We next analyzed how ssRNA40 activates MAIT and NKBright cells. A previous study of hepatic NK-cell activation demonstrated that IL-18 and IL-12p70 (hereby stated as IL-12) production by hepatic monocytes is necessary for their activation [6]. MAIT cells are instead known to be principally triggered by microbial riboflavin metabolites presented by MR1 molecules on APCs [11], even though recent studies by others [12] and us [13] indicated that upon overnight co-culture with bacteria, circulating MAIT-cell activation was dependent on the MR1 recognition as well as on the presence of IL-12 and IL-18. We therefore analyzed the role played by IL-12 and IL-18 in the ssRNA40-mediated activation of intrahepatic lymphocytes. LDCs from three different donors were stimulated with ssRNA40 in the presence or absence of anti-IL-12 or anti-IL-18 neutralizing antibodies. Anti-IL-12 or anti-IL-18 antibodies inhibited activation of hepatic MAIT and NK cells (Fig. 3A).
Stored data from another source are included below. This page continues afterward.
Definition doppler_conf : Doppler.Config :=
  Doppler.mkConfig false false None 120 3456 4 ["http://etcd"] false (mkEtcdTLS EmptyString EmptyString EmptyString)
    "0" "doppler" "10.0.0.1" 100 100 0 (mkMetronConfig "localhost:3457" "localhost:3458") 0 EmptyString 8081
    (mkGRPC 0 "ca" "crt" "key" []) "secret" 0 0 0 false 0 0 "z1" 0 EmptyString.

Definition controller_conf : TrafficController.Config :=
  TrafficController.mkConfig [] 0 false (mkEtcdTLS EmptyString EmptyString EmptyString) "10.0.0.2" "api"
    (TrafficController.mkCCTLS "crt" "key" "ca" "cc") 8081 ["10.0.0.1:8082"] 8080
    (mkMetronConfig "localhost:3457" "localhost:3458") (mkGRPC 0 "ca" "crt" "key" []) "example.com" false "uaa" "client"
    "secret" 0 EmptyString 0 EmptyString 0 EmptyString.

Definition metron_conf : Metron.Config :=
  Metron.mkConfig "cf" "z1" "job" "0" "10.0.0.3" ∅ false 3457 14824 (mkGRPC 3458 "ca" "crt" "key" []) "doppler:8082"
    5000 15000 0.

(** A binder without an update interval. *)
Definition binder_conf : Binder.Config :=
  Binder.mkConfig false "binder" 60 0 10 [] false (mkEtcdTLS EmptyString EmptyString EmptyString) "localhost:3457" "cc"
    (Binder.mkMutualTLS "crt" "key" "ca") 100 false 0.

#[export] Instance env : Environment string string := {|
  LoadX509KeyPair := fun certFile _ => Ok certFile;
  ReadFile := fun file => Ok file;
  AppendCertsFromPEM := Some;
  ParseAndVerify := fun _ _ => None;
  net_Listen := fun _ _ => None;
  grpc_Dial := fun _ => None;
  dropsonde_Initialize := fun _ _ => None;
  NewWorkPool := fun n => if bool_decide (n < 1) then Some "must provide positive maxWorkers"%string else None;
  etcd_New := fun _ => None;
  etcd_Connect := fun _ => None;
  Register := fun l g =>
    if existsb (fun g' => bool_decide (Name g' = Name g)) l then Some "duplicate metrics collector"%string else None;
  MaintainNode := fun _ => None;
  json_Marshal := fun _ => Ok "{}"%string;
  ParseIPv6 := fun _ => None;
  ParseDuration := fun _ => Err "no duration"%string;
  doppler_Unmarshal := fun _ _ => Ok doppler_conf;
  controller_Decode := fun _ _ => Ok controller_conf;
  metron_Decode := fun _ _ => Ok metron_conf;
  binder_Decode := fun _ _ => Ok binder_conf
|}.

#[export] Instance env_laws : EnvironmentLaws string string.
Proof.
  split.
  - intros n Hn. simpl. by rewrite bool_decide_eq_false_2 by lia.
  - intros l g _ Hl. simpl. replace (existsb _ l) with false; [done|]. symmetry.
    apply not_true_is_false. intros (g' & Hg'%list_elem_of_In & E%bool_decide_eq_true_1)%existsb_exists.
    by destruct (Hl g' Hg') as (_ & _ & Hne).
Qed.

End WorkingEnv.

Lemma doppler_sets_up_witness :
  first_failure (doppler_checks (H := WorkingEnv.env) (Doppler.with_defaults WorkingEnv.doppler_conf)) = None /\
  (doppler_main (H := WorkingEnv.env) default_order "doppler.json" []).1 =
    doppler_trace (H := WorkingEnv.env) default_order (Doppler.with_defaults WorkingEnv.doppler_conf).
Proof.
  split; [vm_compute; reflexivity|].
  pose proof (doppler_sets_up (H := WorkingEnv.env) (H0 := WorkingEnv.env_laws) default_order "doppler.json") as Hd.
  change (ParseConfig _ _ _) with (Ok (Doppler.with_defaults WorkingEnv.doppler_conf)) in Hd. cbv iota in Hd.
  change (first_failure _) with (@None halt) in Hd. cbv iota in Hd. destruct Hd as [-> _]. reflexivity.
Defined.
(* ===== verification/RlpApp.v ===== *)
(** * rlp/app/rlp.go: the reverse log proxy as a process

    [NewRLP] with its options, [Start] and [Stop] as they interleave with each other, with the
    gRPC server and with the connector's goroutines.  The main function starts the proxy in a
    goroutine and stops it when a signal arrives.  The connector's invariant here holds for
    every interleaving, also when goroutines are late. *)

From S2P Require Import Prelude Go Http DrainBinder Tls MetricEmitter Finder Config Process Processes GrpcConnector.

Local Open Scope Z_scope.

(** ** The connector when its finder is stopped *)

(** What every step of the connector keeps: connections only for clients, references counted. *)
Record counted (c : GRPCConnector) : Prop := {
  k_pool : forall u, u ∈ pool c -> exists i, i ∈ clients c /\ uri (info c i) = u;
  k_count : forall i, refCount (info c i) = running_on i (goroutines c);
  k_goroutines : forall g, g ∈ goroutines c -> is_Some (infos c !! g_client g);
  k_clients : forall i, i ∈ clients c -> is_Some (infos c !! i);
  k_removed : forall i, is_Some (infos c !! i) -> i ∈ clients c \/ disconnect (info c i) = true
}.

(** Clients that only wait for their goroutines. *)
Definition draining (c : GRPCConnector) : Prop :=
  forall i, i ∈ clients c -> disconnect (info c i) = true /\ 0 < refCount (info c i).

(** [Pool.Close] called from outside the connector. *)
Definition close_address (addr : string) (c : GRPCConnector) : GRPCConnector := set_pool c (pool c ∖ {[addr]}).

Lemma NewGRPCConnector_counted : counted NewGRPCConnector.
Proof.
  split; simpl; [set_solver|done|set_solver|set_solver|]. intros i [x Hi]. by rewrite lookup_empty in Hi.
Qed.

Lemma info_same_uri c i x j : uri x = uri (info c i) -> uri (info (set_info c i x) j) = uri (info c j).
Proof. intros Hx. rewrite info_set_info. by case_decide as E; [subst|]. Qed.

(** Replacing the record of a client, with the same address. *)
Lemma set_info_counted c i x gs :
  counted c -> is_Some (infos c !! i) -> uri x = uri (info c i) -> (i ∈ clients c \/ disconnect x = true) ->
  (forall j, refCount (info (set_info c i x) j) = running_on j gs) ->
  (forall g, g ∈ gs -> g_client g = i \/ exists g', g' ∈ goroutines c /\ g_client g' = g_client g) ->
  counted (set_goroutines (set_info c i x) gs).
Proof.
  intros [] Hi Hu Hr Hc Hg.
  assert (forall j, is_Some (infos c !! j) -> is_Some (<[i := x]> (infos c) !! j)) as Hk.
  { intros j Hj. apply lookup_insert_is_Some. destruct (decide (i = j)); auto. }
  split; simpl; [| |intros g Hin; apply Hk; destruct (Hg g Hin) as [->|(g' & Hg' & <-)]; auto|auto|].
  - intros u (j & Hj & <-)%k_pool0. exists j. split; [done|]. by apply (info_same_uri c i x j).
  - intros j. apply (Hc j).
  - intros j Hj. change (j ∈ clients c \/ disconnect (info (set_info c i x) j) = true). rewrite info_set_info.
    case_decide as E; [by subst|]. rewrite lookup_insert_ne in Hj by done. auto.
Qed.

Lemma set_disconnect_counted b i c :
  counted c -> is_Some (infos c !! i) -> (i ∈ clients c \/ b = true) -> counted (set_disconnect b i c).
Proof.
  intros Hc Hi Hb. apply (set_info_counted c i _ (goroutines c) Hc Hi); [done|done| |eauto].
  intros j. rewrite info_set_info. case_decide as E; [subst; apply Hc|apply Hc].
Qed.

Lemma remove_client_counted i c :
  counted c -> disconnect (info c i) = true -> counted (close i (set_pool c (pool c ∖ {[uri (info c i)]}))).
Proof.
  intros [] Hdis. split; simpl; [|done|done| |].
  - intros u [Hu Hne]%elem_of_difference. destruct (k_pool0 u Hu) as (j & Hj & E). exists j. split; [|done].
    apply list_elem_of_filter. split; [|done]. intros ->. set_solver.
  - intros j [_ Hj]%list_elem_of_filter. auto.
  - intros j Hj. destruct (decide (j = i)) as [->|Hne]; [by right|].
    destruct (k_removed0 j Hj) as [Hin|Hd]; [|by right]. left. by apply list_elem_of_filter.
Qed.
Furthermore, addition of recombinant IL-12 and IL-18 to LDCs induced IFN-γ production selectively in MAIT, NKBright and also γδ T cells, similarly to what observed in ssRNA40-mediated stimulation of LDCs (Fig. 3B).
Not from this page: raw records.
(* ===== verification/Probe.v ===== *)
(** * tools/rlpwriter and tools/rlpreader: a probe of the reverse log proxy

    rlpwriter stands in for a doppler and sends numbered log envelopes, rlpreader subscribes at
    the reverse log proxy and remembers the last number it saw; comparing the two numbers shows
    what is lost in between.  [Probe] puts the subscription of [Rlp] between them.  The
    command line flags, the wire format and the random source are arguments. *)

From Stdlib Require Import Ascii.
From S2P Require Import Prelude Go Events Router Conversion ConversionRoundTrip MetricEmitter Rlp EndToEnd Tls Config Process.

Local Open Scope Z_scope.

(** ** rlpwriter/main.go *)

Module RlpWriter.

(** [strings.Repeat] of a character. *)
Fixpoint Repeat (a : ascii) (n : nat) : string :=
  match n with O => EmptyString | S n => String a (Repeat a n) end.

Definition msg1K : string := Repeat "J" (N.to_nat 1024).

Record server : Type := mkServer { report : gmap string Z }.

Definition newServer : server := mkServer ∅.

Definition set (appID : string) (v : Z) (s : server) : server := mkServer (<[appID := v]> (report s)).

(** [ServeHTTP] encodes the report. *)
Definition ServeHTTP (Encode : gmap string Z -> string) (s : server) : string := Encode (report s).

Definition envelope (appID : string) (lastIdx : Z) : V1.Envelope :=
  V1.mkEnvelope (Some "rlpwriter"%string) (Some V1.Envelope_LogMessage) None None None None None
    {["idx"%string := Strconv.Itoa lastIdx]} None
    (Some (V1.mkLogMessage msg1K (Some V1.LogMessage_OUT) (Some 1234) (Some appID) None None)) None None None None.

(** Where a call of [Subscribe] is: before [Send] of the index, before [set], or returned. *)
Inductive phase : Type := Sending (lastIdx : Z) | Setting (lastIdx : Z) | Returned.

Section Subscribe.

Context (marshal : V1.Envelope -> option string).

(** The address of a field of a nil filter panics; [err] is the answer of [Send]. *)
Definition Subscribe_send (req : SubscriptionRequest) (lastIdx : Z) (err : option string)
  : halt + (phase * option string) :=
  match Filter req with
  | None => inl (Panic "invalid memory address or nil pointer dereference")
  | Some (appID, _) =>
      match marshal (envelope appID lastIdx) with
      | None => inl (Fatal "error while marshalling")
      | Some data =>
          match err with
          | Some _ => inr (Returned, None)
          | None => inr (Setting lastIdx, Some data)
          end
      end
  end.

Definition Subscribe_set (req : SubscriptionRequest) (lastIdx : Z) (s : server) : halt + (phase * server) :=
  match Filter req with
  | None => inl (Panic "invalid memory address or nil pointer dereference")
  | Some (appID, _) => inr (Sending (Words.int64 (lastIdx + 1)), set appID lastIdx s)
  end.

End Subscribe.

(** What [main] sets up before it serves gRPC and HTTP. *)
Record flags : Type := mkFlags { grpcAddr : string; httpAddr : string; certFile : string; keyFile : string; caFile : string }.

Definition main {Cert CAs} `{Environment Cert CAs} (f : flags) : proc server :=
  r ← may_panic (NewServerCredentials (certFile f) (keyFile f) (caFile f) []);
  check r Fatal;;
  listen "tcp" (grpcAddr f) (fun err => Fatal ("failed to listen: " +:+ err));;
  listen "tcp" (httpAddr f) Fatal;;
  mret newServer.

End RlpWriter.

(** ** rlpreader/main.go *)

Module RlpReader.

(** [randString] of what [rand.Read] answers. *)
Definition randString (b : result (list Z)) : halt + string :=
  match b with
  | Err err => inl (Panic ("unable to read randomness " +:+ err +:+ ":"))
  | Ok b => inr (hex b)
  end.

Definition buildShardId (b : result (list Z)) : halt + string :=
  match randString b with inl h => inl h | inr s => inr ("rlp-reader-" +:+ s) end.

(** The request [main] sends. *)
Definition egress_request (shard appID : string) : EgressRequest :=
  mkEgressRequest shard (Some (mkV2Filter appID (Some Filter_Log))) true.

Record flags : Type := mkFlags {
  target : string; httpAddr : string; appID : string; certFile : string; keyFile : string; caFile : string }.

(** [main] up to the call of [Receiver]. *)
Definition main {Cert CAs} `{Environment Cert CAs} (f : flags) (random : result (list Z)) : proc EgressRequest :=
  check (NewClientCredentials (certFile f) (keyFile f) (caFile f) "reverselogproxy") Fatal;;
  succeed (grpc_Dial (target f)) Fatal;;
  match buildShardId random with
  | inl h => stop h
  | inr shard => mret (egress_request shard (appID f))
  end.

Record idxReporter : Type := mkReporter { lastIdx : Z }.

Definition set (v : Z) (r : idxReporter) : idxReporter := mkReporter v.

(** [ServeHTTP] encodes the number. *)
Definition ServeHTTP (r : idxReporter) : string := Strconv.Itoa (lastIdx r).

(** A turn of the goroutine that reads: the envelope it receives. *)
Definition read_turn (env : owned_envelope) (r : idxReporter) : halt + idxReporter :=
  match Strconv.ParseInt (str (read env.1 (V2.Tags env.2) !! "idx"%string)) 64 with
  | None => inl (Fatal "strconv.ParseInt: parsing: invalid syntax")
  | Some lastIdx => inr (set lastIdx r)
  end.

End RlpReader.

(** ** The probe *)

Section Probe.

Context (marshal : V1.Envelope -> option string) (Unmarshal : string -> result V1.Envelope).
Context (Method_name PeerType_name : Z -> string) (ord : RangeOrder string).
(** What protobuf documents: a log envelope can be encoded, and decodes to itself. *)
Context (encodes : forall appID i, 0 <= i < 2 ^ 63 -> is_Some (marshal (RlpWriter.envelope appID i))).
Context (decodes : forall v p, marshal v = Some p -> Unmarshal p = Ok v).

#[local] Instance probe_conv : EnvelopeConverter owned_envelope := envelopeConverter Unmarshal Method_name PeerType_name ord.
#[local] Instance probe_total : ConverterTotal owned_envelope := envelopeConverter_total Unmarshal Method_name PeerType_name ord.

(** The writer with what its streams have accepted, how much of it the proxy has received, the
    proxy's subscription, and the reader with the envelopes and numbers it has read. *)
Record Probe : Type := mkProbe {
  writer : RlpWriter.server; at_ : RlpWriter.phase; wrote : list string; forwarded : nat;
  sub : subscription (E := owned_envelope);
  reporter : RlpReader.idxReporter; got : list owned_envelope; seen : list Z
}.

Inductive probe_event : Type :=
| WriterSend (err : option string)
| WriterSet
| ProxyReceives
| ProxyLoses
| ProxySends (ok : bool)
| ReaderReceives.

Definition on_proxy (p : Probe) (n : nat) (ev : server_event) : halt + Probe :=
  match Rlp.server_step (sub p) ev with
  | Panics why => inl (Panic why)
  | Returns x => inr (mkProbe (writer p) (at_ p) (wrote p) n x (reporter p) (got p) (seen p))
  end.

Definition probe_step (p : Probe) (e : probe_event) : halt + Probe :=
  let req := convertRequest (request (sub p)) in
  match e with
  | WriterSend err =>
      match at_ p with
      | RlpWriter.Sending i =>
          match RlpWriter.Subscribe_send marshal req i err with
          | inl h => inl h
          | inr (ph, data) => inr (mkProbe (writer p) ph (wrote p ++ option_list data) (forwarded p) (sub p) (reporter p)
                                     (got p) (seen p))
          end
      | _ => inr p
      end
  | WriterSet =>
      match at_ p with
      | RlpWriter.Setting i =>
          match RlpWriter.Subscribe_set req i (writer p) with
          | inl h => inl h
          | inr (ph, s) => inr (mkProbe s ph (wrote p) (forwarded p) (sub p) (reporter p) (got p) (seen p))
          end
      | _ => inr p
      end
  | ProxyReceives =>
      match wrote p !! forwarded p with
      | None => inr p
      | Some data => on_proxy p (S (forwarded p)) (RxData data)
      end
  | ProxyLoses => on_proxy p (forwarded p) RxError
  | ProxySends ok => on_proxy p (forwarded p) (SendNext ok)
  | ReaderReceives =>
      match Rlp.sent (sub p) !! length (got p) with
      | None => inr p
      | Some env =>
          match RlpReader.read_turn env (reporter p) with
          | inl h => inl h
          | inr r => inr (mkProbe (writer p) (at_ p) (wrote p) (forwarded p) (sub p) r (got p ++ [env])
                            (seen p ++ [RlpReader.lastIdx r]))
          end
      end
  end.

Fixpoint probe_run (l : list probe_event) (p : Probe) : halt + Probe :=
  match l with
  | [] => inr p
  | e :: l => match probe_step p e with inl h => inl h | inr p => probe_run l p end
  end.

Definition probe_start (h : Health.Registrar) (shard appID : string) : outcome Probe :=
  match Receiver_start h (RlpReader.egress_request shard appID) true with
  | Panics why => Panics why
  | Returns x => Returns (mkProbe RlpWriter.newServer (RlpWriter.Sending 0) [] 0 x (RlpReader.mkReporter 0) [] [])
  end.

(** *** What the reader finds in an envelope of the writer *)

Definition index_of (env : owned_envelope) : option Z :=
  Strconv.ParseInt (str (read env.1 (V2.Tags env.2) !! "idx"%string)) 64.

Lemma converted_index shard appID i p w : 0 <= i < 2 ^ 63 ->
  marshal (RlpWriter.envelope appID i) = Some p -> converted (RlpReader.egress_request shard appID) p = Some w ->
  index_of w = Some i.
Proof.
  intros Hi Hp. unfold converted, Convert, probe_conv, envelopeConverter, envelopeConverter_Convert. rewrite (decodes _ _ Hp).
  set (e := RlpWriter.envelope appID i). cbn [alloc maps next_map UsePreferredTags RlpReader.egress_request].
  pose proof (ToV2_preferred Method_name PeerType_name ord (mkHeap (<[0%nat := V1.Tags e]> ∅) 1) (Rlp.with_tags e (Some 0%nat)) 0
    (V1.Tags e) eq_refl (lookup_insert_eq _ _ _)) as H2. unfold toV2 in H2. rewrite H2. intros [= <-].
  unfold index_of. cbn [fst snd v2_shared V2.Tags]. rewrite read_cell, v2_tags_other, set_all_lookup_ne.
  - rewrite lookup_singleton_eq. cbn [str default]. apply Strconv.ParseInt_Itoa. lia.
  - by vm_compute; set_solver.
  - by vm_compute; set_solver.
  - done.
  - done.
Qed.

(** *** Invariant *)

Definition written (appID : string) (n : nat) (l : list string) : Prop :=
  Forall2 (fun i p => marshal (RlpWriter.envelope appID (Z.of_nat i)) = Some p) (seq 0 n) l.

(** The last number the writer has reported. *)
Definition reported (appID : string) (n : nat) (s : RlpWriter.server) : Prop :=
  RlpWriter.report s !! appID = match n with O => None | S k => Some (Z.of_nat k) end.

Definition phase_ok (appID : string) (n : nat) (p : Probe) : Prop :=
  match at_ p with
  | RlpWriter.Sending i => i = Z.of_nat n /\ reported appID n (writer p)
  | RlpWriter.Setting i => exists k, n = S k /\ i = Z.of_nat k /\ reported appID k (writer p)
  | RlpWriter.Returned => reported appID n (writer p)
  end.

Record probe_ok (h : Health.Registrar) (shard appID : string) (n : nat) (p : Probe) : Prop := {
  p_phase : phase_ok appID n p;
  p_wrote : written appID n (wrote p);
  p_sub : sub_ok h (sub p);
  p_request : request (sub p) = RlpReader.egress_request shard appID;
  p_received : received (sub p) `sublist_of`
    omap (converted (RlpReader.egress_request shard appID)) (take (forwarded p) (wrote p));
  p_got : got p `prefix_of` Rlp.sent (sub p);
  p_seen : Forall2 (fun w i => index_of w = Some i) (got p) (seen p);
  p_last : RlpReader.lastIdx (reporter p) = default 0 (last (seen p))
}.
Fig. 3. TLR8 agonist activation of liver-derived cells were mediated by IL-12 and IL-18 production from monocytes.
TLR8 agonist activation of liver-derived cells were mediated by IL-12 and IL-18 production from monocytes.
(A) Frequency of IFN-γ-producing MAIT and NKBright cells were quantified after stimulation of liver-derived lymphocytes (n = 3) with TLR8 agonist in the absence or presence of IL-12 or IL-18-neutralizing antibodies/proteins. The IFN-γ response was normalized to the isotype control. Bars show the mean response while the individual values were indicated by the symbols. (B) Frequency of IFN-γ producing cells within each indicated subset were quantified after stimulation of liver derived lymphocytes (n = 2) with recombinant human IL-12 and IL-18. (C) Mean±SD concentrations of IL-12p70 (n = 9) and IL-18 (n = 3) in the supernatants of liver derived lymphocytes after stimulation with the indicated TLR agonists. IL12p70 was significantly increased after ssRNA40 stimulation (p<0.0001). (D) Quantification of IL-12p35, IL-12p40 and IL-18 mRNA levels in sorted hepatic monocytes (n = 2) before and after stimulation with ssRNA40. The corresponding background subtracted supernatant concentrations of IL-12 and IL-18 were also quantified and displayed as grey bars. Error bars show the standard deviation of our data set. (E) MAIT cells from the liver or blood were sorted and stimulated with ssRNA40 in the presence or absence of a single subset of autologous and sorted APC (monocytes, B cells, mDC or pDC). Dot plots show the frequency of IFN-γ-producing liver-derived MAIT cells before and after stimulation with ssRNA40 in the presence of the indicated APC subset. The bar chart compares the APC requirement of ssRNA40 stimulated blood- and liver-derived MAIT cells. The frequency of IFN-γ-producing MAIT cells is normalized to that in the presence of monocytes. (F) Blood- or liver-derived lymphocytes were stimulated with ssRNA40 after depletion of either APCs (HLA-DR positive) or monocytes. Background subtracted frequency of IFN-γ-producing MAIT and NKBright cells from each donor are shown as bars. Values are normalized to that in the absence of depletion.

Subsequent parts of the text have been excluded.